╭─ ENTRIES SHOWN

(** ** The comparison the merge makes *)

(** [int8_t equality = equalityFunction(a->element->value,
    b->element->value, a->element->size)] for two nodes of a heap. *)
Definition equality_of_nodes (f : linked_list_custom_equality_function_t)
    (h : gmap addr object) (a b : addr) : option Z :=
  match element_at h a, element_at h b with
  | Some e1, Some e2 =>
      match f (value e1) (value e2) (size e1) with
      | Ret c => Some (int8 c)
      | _ => None
      end
  | _, _ => None
  end.

(** [ascending ? (equality <= 0) : (equality >= 0)] *)
Definition goes_first (ascending : bool) (equality : Z) : bool :=
  if ascending then equality <=? 0 else equality >=? 0.

Lemma equality_of_nodes_relinked f (h h' : gmap addr object) (a b : addr) (c : Z) :
  relinked h h' → equality_of_nodes f h a b = Some c → equality_of_nodes f h' a b = Some c.
Proof.
  intros Hr. unfold equality_of_nodes.
  destruct (element_at h a) as [e1|] eqn:E1; try discriminate.
  destruct (element_at h b) as [e2|] eqn:E2; try discriminate.
  rewrite (element_at_relinked _ _ _ _ Hr E1), (element_at_relinked _ _ _ _ Hr E2).
  auto.
Qed.

Lemma take_from_first_half_eq f (ascending : bool) (m : memory) (a b : addr) (c : Z) :
  equality_of_nodes f (heap m) a b = Some c →
  take_from_first_half f ascending (Some a) (Some b) m = Ret (goes_first ascending c, m).
Proof.
  unfold equality_of_nodes, element_at.
  destruct (heap m !! a) as [[|n1| |]|] eqn:Ha; try discriminate.
  destruct (element n1) as [p1|] eqn:Hp1; try discriminate.
  destruct (heap m !! p1) as [[| |e1|]|] eqn:He1; try discriminate.
  destruct (heap m !! b) as [[|n2| |]|] eqn:Hb; try discriminate.
  destruct (element n2) as [p2|] eqn:Hp2; try discriminate.
  destruct (heap m !! p2) as [[| |e2|]|] eqn:He2; try discriminate.
  destruct (f (value e1) (value e2) (size e1)) as [z| |] eqn:Hf; try discriminate.
  intros H. injection H as <-.
  unfold take_from_first_half.
  rewrite (bind_Ret _ _ _ _ _ (load_node_eq _ _ _ Ha)), Hp1.
  rewrite (bind_Ret _ _ _ _ _ (load_element_eq _ _ _ He1)).
  rewrite (bind_Ret _ _ _ _ _ (load_node_eq _ _ _ Hb)), Hp2.
  rewrite (bind_Ret _ _ _ _ _ (load_element_eq _ _ _ He2)).
  rewrite Hf. reflexivity.
Qed.

(** ** The traversals *)

Lemma last_node_spec (fuel : nat) (m : memory) (p : option addr) (ns : list addr) :
  chain (heap m) p ns → (length ns <= S fuel)%nat →
  last_node fuel p m = Ret (last ns, m).
Proof.
  revert p ns. induction fuel as [|fuel IH]; intros p ns Hc Hlen;
    (inversion Hc as [|a n ns' Ha Hc']; subst; [reflexivity|]);
    cbn [last_node]; rewrite (bind_Ret _ _ _ _ _ (load_node_eq _ _ _ Ha));
    revert Hc'; destruct (next n) as [b|]; intros Hc';
    try (inversion Hc'; subst; reflexivity).
  - inversion Hc'; subst. simpl in Hlen. lia.
  - rewrite (IH _ _ Hc') by (simpl in Hlen; lia).
    inversion Hc'; subst. reflexivity.
Qed.
(* ===== verification/IOBufMem.v ===== *)
(** * io/IOBuf: the memory

    The memory that [src/accelerator/io/IOBuf.h] and [IOBuf.cpp] manipulate:
    IOBuf objects, SharedInfo blocks, data allocations and the HeapStorage
    prefixes, with the primitive accesses to it and the allocator. *)

From stdpp Require Import base list gmap strings.
From S2P Require Import Prelude.

(** ** Memory *)

(** A [uint8_t*]: an allocation (none for the null pointer) and an offset. *)
Record addr := Addr { ablk : option positive; aoff : Z }.

#[global] Instance addr_eq_dec : EqDecision addr.
Proof. solve_decision. Defined.

Definition nullptr : addr := Addr None 0.
Definition padd (a : addr) (n : Z) : addr := Addr (ablk a) (aoff a + n).
Definition pdiff (a b : addr) : Z := aoff a - aoff b.

(** The functions a SharedInfo can carry: the library's own [freeInternalBuf]
    or a function supplied by the user of [takeOwnership]. *)
Inductive FreeFunction := freeInternalBuf_fn | user_fn (id : positive).

#[global] Instance FreeFunction_eq_dec : EqDecision FreeFunction.
Proof. solve_decision. Defined.

Record SharedInfo := mkSharedInfo {
  freeFn : option FreeFunction;
  userData : Z;
  refcount : Z;
  externallyShared : bool }.

(** The data members of an IOBuf, its links apart. *)
Record Payload := mkPayload {
  data_ : addr;
  buf_ : addr;
  length_ : Z;
  capacity_ : Z;
  flagsAndSharedInfo_ : Z }.

Record IOBuf := mkIOBuf { next_ : positive; prev_ : positive; body : Payload }.

(** Allocations have an id; the IOBuf object, the SharedInfo, the HeapPrefix
    flags and the data bytes that live in an allocation are filed under it. *)
Record Heap := mkHeap {
  bufs : gmap positive IOBuf;
  infos : gmap positive SharedInfo;
  blocks : gmap positive (list Z);
  storages : gmap positive Z;
  freeLog : list (positive * addr * Z);  (* calls of user free functions *)
  oracle : nat -> bool;                  (* does the n-th malloc succeed? *)
  mallocs : nat }.

Abbreviation Mem := (M Heap).

Definition set_next (n : positive) (b : IOBuf) : IOBuf := mkIOBuf n (prev_ b) (body b).
Definition set_prev (p : positive) (b : IOBuf) : IOBuf := mkIOBuf (next_ b) p (body b).
Definition set_body (f : Payload -> Payload) (b : IOBuf) : IOBuf :=
  mkIOBuf (next_ b) (prev_ b) (f (body b)).

Definition with_data (a : addr) (b : Payload) : Payload :=
  mkPayload a (buf_ b) (length_ b) (capacity_ b) (flagsAndSharedInfo_ b).
Definition with_buf (a : addr) (b : Payload) : Payload :=
  mkPayload (data_ b) a (length_ b) (capacity_ b) (flagsAndSharedInfo_ b).
Definition with_length (n : Z) (b : Payload) : Payload :=
  mkPayload (data_ b) (buf_ b) n (capacity_ b) (flagsAndSharedInfo_ b).
Definition with_capacity (n : Z) (b : Payload) : Payload :=
  mkPayload (data_ b) (buf_ b) (length_ b) n (flagsAndSharedInfo_ b).
Definition with_flags (w : Z) (b : Payload) : Payload :=
  mkPayload (data_ b) (buf_ b) (length_ b) (capacity_ b) w.

Definition with_refcount (n : Z) (i : SharedInfo) : SharedInfo :=
  mkSharedInfo (freeFn i) (userData i) n (externallyShared i).
Definition with_externallyShared (e : bool) (i : SharedInfo) : SharedInfo :=
  mkSharedInfo (freeFn i) (userData i) (refcount i) e.

Definition on_bufs (f : gmap positive IOBuf -> gmap positive IOBuf) (h : Heap) : Heap :=
  mkHeap (f (bufs h)) (infos h) (blocks h) (storages h) (freeLog h) (oracle h) (mallocs h).
Definition on_infos (f : gmap positive SharedInfo -> gmap positive SharedInfo) (h : Heap) : Heap :=
  mkHeap (bufs h) (f (infos h)) (blocks h) (storages h) (freeLog h) (oracle h) (mallocs h).
Definition on_blocks (f : gmap positive (list Z) -> gmap positive (list Z)) (h : Heap) : Heap :=
  mkHeap (bufs h) (infos h) (f (blocks h)) (storages h) (freeLog h) (oracle h) (mallocs h).
Definition on_storages (f : gmap positive Z -> gmap positive Z) (h : Heap) : Heap :=
  mkHeap (bufs h) (infos h) (blocks h) (f (storages h)) (freeLog h) (oracle h) (mallocs h).

(** An operation on IOBufs, as a step of a method of an object that is kept
    beside them. *)
Definition lift {S A} (m : Mem A) : M (Heap * S) A := fun '(h, s) =>
  match m h with
  | Ok a h' => Ok a (h', s)
  | Throw e h' => Throw e (h', s)
  | Fault why => Fault why
  | OutOfFuel => OutOfFuel
  end.

(** *** Dereferences *)

Definition deref (p : positive) : Mem IOBuf :=
  h ← get; of_option (bufs h !! p) "dangling IOBuf pointer".

Definition update (p : positive) (f : IOBuf -> IOBuf) : Mem unit :=
  b ← deref p; modify (on_bufs (insert p (f b))).

Definition load (p : positive) : Mem Payload := b ← deref p; mret (body b).

Definition store (p : positive) (f : Payload -> Payload) : Mem unit := update p (set_body f).

Definition deref_info (s : positive) : Mem SharedInfo :=
  h ← get; of_option (infos h !! s) "dangling SharedInfo pointer".

Definition update_info (s : positive) (f : SharedInfo -> SharedInfo) : Mem unit :=
  i ← deref_info s; modify (on_infos (insert s (f i))).

(** *** Bytes *)

Definition load_bytes (a : addr) (n : Z) : Mem (list Z) :=
  if decide (n = 0) then mret [] else
  k ← of_option (ablk a) "read through a null pointer";
  h ← get;
  bs ← of_option (blocks h !! k) "read of freed memory";
  assert (bool_decide (0 <= aoff a /\ 0 <= n /\ aoff a + n <= zlen bs)) "read out of bounds";;
  mret (slice (aoff a) n bs).

Definition store_bytes (a : addr) (bs : list Z) : Mem unit :=
  if decide (zlen bs = 0) then mret tt else
  k ← of_option (ablk a) "write through a null pointer";
  h ← get;
  old ← of_option (blocks h !! k) "write to freed memory";
  assert (bool_decide (0 <= aoff a /\ aoff a + zlen bs <= zlen old)) "write out of bounds";;
  modify (on_blocks (insert k (overwrite (aoff a) bs old))).

Definition memmove (dst src : addr) (n : Z) : Mem unit :=
  bs ← load_bytes src n; store_bytes dst bs.

(** [memcpy] demands in addition that the two ranges do not overlap. *)
Definition memcpy (dst src : addr) (n : Z) : Mem unit :=
  assert (bool_decide (n = 0 \/ ablk dst <> ablk src \/
                       aoff dst + n <= aoff src \/ aoff src + n <= aoff dst)) "overlapping memcpy";;
  memmove dst src n.

(** *** The allocator *)

Definition used (h : Heap) : gset positive :=
  dom (bufs h) ∪ dom (infos h) ∪ dom (blocks h) ∪ dom (storages h).

Definition fresh_id (h : Heap) : positive := fresh (used h).

Definition count_malloc (h : Heap) : Heap :=
  mkHeap (bufs h) (infos h) (blocks h) (storages h) (freeLog h) (oracle h) (S (mallocs h)).

(** [PTRDIFF_MAX]: no object is larger. *)
Definition max_alloc : Z := 9223372036854775807.

(** One request for [n] bytes to the system allocator: does it succeed? *)
Definition sys_alloc (n : Z) : Mem bool :=
  h ← get; put (count_malloc h);; mret (bool_decide (n <= max_alloc) && oracle h (mallocs h)).

(** [malloc(n)] for a data block; the contents of fresh memory is arbitrary in
    C++, and 0 here. *)
Definition malloc (n : Z) : Mem (option positive) :=
  ok ← sys_alloc n;
  if ok : bool then
    h ← get;
    let a := fresh_id h in
    put (on_blocks (insert a (replicate (Z.to_nat n) 0)) h);; mret (Some a)
  else mret None.

Definition drop_allocation (a : positive) (h : Heap) : Heap :=
  on_storages (delete a) (on_infos (delete a) (on_blocks (delete a) h)).

(** [free(p)]: [p] is the start of a live allocation. *)
Definition free (p : addr) : Mem unit :=
  a ← of_option (ablk p) "free of a null pointer";
  h ← get;
  assert (bool_decide (aoff p = 0)) "free of an interior pointer";;
  assert (bool_decide (is_Some (blocks h !! a))) "double free";;
  put (drop_allocation a h).

(** [realloc(p, n)]: the old contents is kept up to the smaller size. *)
Definition realloc (p : addr) (n : Z) : Mem (option addr) :=
  a ← of_option (ablk p) "realloc of a null pointer";
  h ← get;
  assert (bool_decide (aoff p = 0)) "realloc of an interior pointer";;
  old ← of_option (blocks h !! a) "realloc of freed memory";
  r ← malloc n;
  match r with
  | None => mret None
  | Some b =>
      modify (on_blocks (insert b (take (Z.to_nat n) (old ++ replicate (Z.to_nat n) 0))));;
      modify (drop_allocation a);;
      mret (Some (Addr (Some b) 0))
  end.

╰─

HOW TO COMPLETE THIS TASK:
From the entries above, extract only the lines running from the one containing "(** A [uint8_t*]: an" through the one containing "Definition with_length (n", inclusive.

OUTPUT:
(** A [uint8_t*]: an allocation (none for the null pointer) and an offset. *)
Record addr := Addr { ablk : option positive; aoff : Z }.

#[global] Instance addr_eq_dec : EqDecision addr.
Proof. solve_decision. Defined.

Definition nullptr : addr := Addr None 0.
Definition padd (a : addr) (n : Z) : addr := Addr (ablk a) (aoff a + n).
Definition pdiff (a b : addr) : Z := aoff a - aoff b.

(** The functions a SharedInfo can carry: the library's own [freeInternalBuf]
    or a function supplied by the user of [takeOwnership]. *)
Inductive FreeFunction := freeInternalBuf_fn | user_fn (id : positive).

#[global] Instance FreeFunction_eq_dec : EqDecision FreeFunction.
Proof. solve_decision. Defined.

Record SharedInfo := mkSharedInfo {
  freeFn : option FreeFunction;
  userData : Z;
  refcount : Z;
  externallyShared : bool }.

(** The data members of an IOBuf, its links apart. *)
Record Payload := mkPayload {
  data_ : addr;
  buf_ : addr;
  length_ : Z;
  capacity_ : Z;
  flagsAndSharedInfo_ : Z }.

Record IOBuf := mkIOBuf { next_ : positive; prev_ : positive; body : Payload }.

(** Allocations have an id; the IOBuf object, the SharedInfo, the HeapPrefix
    flags and the data bytes that live in an allocation are filed under it. *)
Record Heap := mkHeap {
  bufs : gmap positive IOBuf;
  infos : gmap positive SharedInfo;
  blocks : gmap positive (list Z);
  storages : gmap positive Z;
  freeLog : list (positive * addr * Z);  (* calls of user free functions *)
  oracle : nat -> bool;                  (* does the n-th malloc succeed? *)
  mallocs : nat }.

Abbreviation Mem := (M Heap).

Definition set_next (n : positive) (b : IOBuf) : IOBuf := mkIOBuf n (prev_ b) (body b).
Definition set_prev (p : positive) (b : IOBuf) : IOBuf := mkIOBuf (next_ b) p (body b).
Definition set_body (f : Payload -> Payload) (b : IOBuf) : IOBuf :=
  mkIOBuf (next_ b) (prev_ b) (f (body b)).

Definition with_data (a : addr) (b : Payload) : Payload :=
  mkPayload a (buf_ b) (length_ b) (capacity_ b) (flagsAndSharedInfo_ b).
Definition with_buf (a : addr) (b : Payload) : Payload :=
  mkPayload (data_ b) a (length_ b) (capacity_ b) (flagsAndSharedInfo_ b).
Definition with_length (n : Z) (b : Payload) : Payload :=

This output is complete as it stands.